PROVIDED DATA
Definition batch_results (results : list Value) (request_types : list string)
  (halt_on_failure : bool) : Prelude.result Invalidation (list BatchResult) :=
  if match results with [] => true | _ :: _ => false end
     || (length request_types <? length results)%nat
     || (negb halt_on_failure && negb (length results =? length request_types)%nat)
  then Err ResponseIdentityMismatch
  else
    let? ordered := place_results request_types (replicate (length results) None) results in
    let? results := ok_or (collect ordered) ResponseIdentityMismatch in
    if halt_on_failure then
      let first_failure := position (fun r => negb (ok r)) results in
      if is_some_and first_failure (fun i => negb (i + 1 =? length results)%nat)
         || (is_none first_failure && negb (length results =? length request_types)%nat)
      then Err ResponseIdentityMismatch
      else Ok results
    else Ok results.

Definition batch_response (data : Value) (request_id : string) (request_types : list string)
  (halt_on_failure : bool) : Prelude.result Invalidation (list BatchResult) :=
  if negb (is_some_and (as_str (index "requestId" data)) (str_eqb request_id))
  then Err ResponseIdentityMismatch
  else
    let? results := ok_or (get "results" data >>? as_array) MalformedMessage in
    batch_results results request_types halt_on_failure.

(** The request type a single response must name, or the whole answer of a batch *)
Definition single_type (kind : CommandKind) : option string :=
  match kind with
  | Single request_type => Some request_type
  | Observation request => Some (ReadRequest.as_str request)
  | Transform => Some "GetSceneItemTransform"%string
  | ReservedControl control => Some (stop_control_type control)
  | SafetyStop kind => Some (safety_request_type kind)
  | ManualRecordStop => Some "StopRecord"%string
  | Batch _ _ => None
  end.

Definition response (data : Value) (kind : CommandKind) (request_id : string) (deadline : Z)
  (batch : bool) (raw : string)
  : Prelude.result Invalidation (option (Prelude.result RequestError ReplyData)) :=
  match kind, batch with
  | Batch request_types halt_on_failure, true =>
      let? results := batch_response data request_id request_types halt_on_failure in
      Ok (Some (Ok (BatchReply results)))
  | _, _ =>
      match (if batch then None else single_type kind) with
      | None => Err ResponseIdentityMismatch
      | Some request_type =>
          if negb (is_some_and (as_str (index "requestId" data)) (str_eqb request_id))
          then Ok None
          else if negb (is_some_and (as_str (index "requestType" data)) (str_eqb request_type))
          then Err ResponseIdentityMismatch
          else
            let status := index "requestStatus" data in
            let? code := ok_or (as_u64 (index "code" status)) MalformedMessage in
            let? success := ok_or (as_bool (index "result" status)) MalformedMessage in
            let comment := opt_filter (fun c => negb (str_is_empty c))
                             (get "comment" status >>? as_str) in
            if negb success && is_some_and comment (fun c => 65536 <? str_len c)
            then Err MalformedMessage
            else
              Ok (Some (if success then
                          let value := or_empty (get "responseData" data) in
                          match kind with
                          | Transform => Ok (TransformReply (capture raw value deadline))
                          | _ => Ok (SingleReply value)
                          end
                        else
                          Err (match comment with
                               | Some c => RejectedDetailed code c
                               | None => Rejected code
                               end)))
      end
  end.

(** ** Batches *)

(** The entry [v] is a well-formed answer to request [i], and says [r]. *)
Record says (request_types : list string) (len : nat) (v : Value) (i : nat) (r : BatchResult)
  : Prop := {
  says_object : is_object v = true;
  says_status : is_object (index "requestStatus" v) = true;
  says_index : as_str (index "requestId" v) >>? (fun id => result_index id len) = Some i;
  says_type : as_str (index "requestType" v) = Some (br_request_type r);
  says_admitted : request_types !! i = Some (br_request_type r);
  says_ok : as_bool (index "result" (index "requestStatus" v)) = Some (ok r);
  says_code : status_code (index "code" (index "requestStatus" v)) = Some (code r);
  says_comment : as_str (index "comment" (index "requestStatus" v)) = comment r;
  says_data : or_empty (get "responseData" v) = response_data r
}.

PROBLEM STATEMENT
When answering, write out each of the lines above exactly as given.

ANSWER TO THIS EXERCISE
Definition batch_results (results : list Value) (request_types : list string)
  (halt_on_failure : bool) : Prelude.result Invalidation (list BatchResult) :=
  if match results with [] => true | _ :: _ => false end
     || (length request_types <? length results)%nat
     || (negb halt_on_failure && negb (length results =? length request_types)%nat)
  then Err ResponseIdentityMismatch
  else
    let? ordered := place_results request_types (replicate (length results) None) results in
    let? results := ok_or (collect ordered) ResponseIdentityMismatch in
    if halt_on_failure then
      let first_failure := position (fun r => negb (ok r)) results in
      if is_some_and first_failure (fun i => negb (i + 1 =? length results)%nat)
         || (is_none first_failure && negb (length results =? length request_types)%nat)
      then Err ResponseIdentityMismatch
      else Ok results
    else Ok results.

Definition batch_response (data : Value) (request_id : string) (request_types : list string)
  (halt_on_failure : bool) : Prelude.result Invalidation (list BatchResult) :=
  if negb (is_some_and (as_str (index "requestId" data)) (str_eqb request_id))
  then Err ResponseIdentityMismatch
  else
    let? results := ok_or (get "results" data >>? as_array) MalformedMessage in
    batch_results results request_types halt_on_failure.

(** The request type a single response must name, or the whole answer of a batch *)
Definition single_type (kind : CommandKind) : option string :=
  match kind with
  | Single request_type => Some request_type
  | Observation request => Some (ReadRequest.as_str request)
  | Transform => Some "GetSceneItemTransform"%string
  | ReservedControl control => Some (stop_control_type control)
  | SafetyStop kind => Some (safety_request_type kind)
  | ManualRecordStop => Some "StopRecord"%string
  | Batch _ _ => None
  end.

Definition response (data : Value) (kind : CommandKind) (request_id : string) (deadline : Z)
  (batch : bool) (raw : string)
  : Prelude.result Invalidation (option (Prelude.result RequestError ReplyData)) :=
  match kind, batch with
  | Batch request_types halt_on_failure, true =>
      let? results := batch_response data request_id request_types halt_on_failure in
      Ok (Some (Ok (BatchReply results)))
  | _, _ =>
      match (if batch then None else single_type kind) with
      | None => Err ResponseIdentityMismatch
      | Some request_type =>
          if negb (is_some_and (as_str (index "requestId" data)) (str_eqb request_id))
          then Ok None
          else if negb (is_some_and (as_str (index "requestType" data)) (str_eqb request_type))
          then Err ResponseIdentityMismatch
          else
            let status := index "requestStatus" data in
            let? code := ok_or (as_u64 (index "code" status)) MalformedMessage in
            let? success := ok_or (as_bool (index "result" status)) MalformedMessage in
            let comment := opt_filter (fun c => negb (str_is_empty c))
                             (get "comment" status >>? as_str) in
            if negb success && is_some_and comment (fun c => 65536 <? str_len c)
            then Err MalformedMessage
            else
              Ok (Some (if success then
                          let value := or_empty (get "responseData" data) in
                          match kind with
                          | Transform => Ok (TransformReply (capture raw value deadline))
                          | _ => Ok (SingleReply value)
                          end
                        else
                          Err (match comment with
                               | Some c => RejectedDetailed code c
                               | None => Rejected code
                               end)))
      end
  end.

(** ** Batches *)

(** The entry [v] is a well-formed answer to request [i], and says [r]. *)
Record says (request_types : list string) (len : nat) (v : Value) (i : nat) (r : BatchResult)
  : Prop := {
  says_object : is_object v = true;
  says_status : is_object (index "requestStatus" v) = true;
  says_index : as_str (index "requestId" v) >>? (fun id => result_index id len) = Some i;
  says_type : as_str (index "requestType" v) = Some (br_request_type r);
  says_admitted : request_types !! i = Some (br_request_type r);
  says_ok : as_bool (index "result" (index "requestStatus" v)) = Some (ok r);
  says_code : status_code (index "code" (index "requestStatus" v)) = Some (code r);
  says_comment : as_str (index "comment" (index "requestStatus" v)) = comment r;
  says_data : or_empty (get "responseData" v) = response_data r
}.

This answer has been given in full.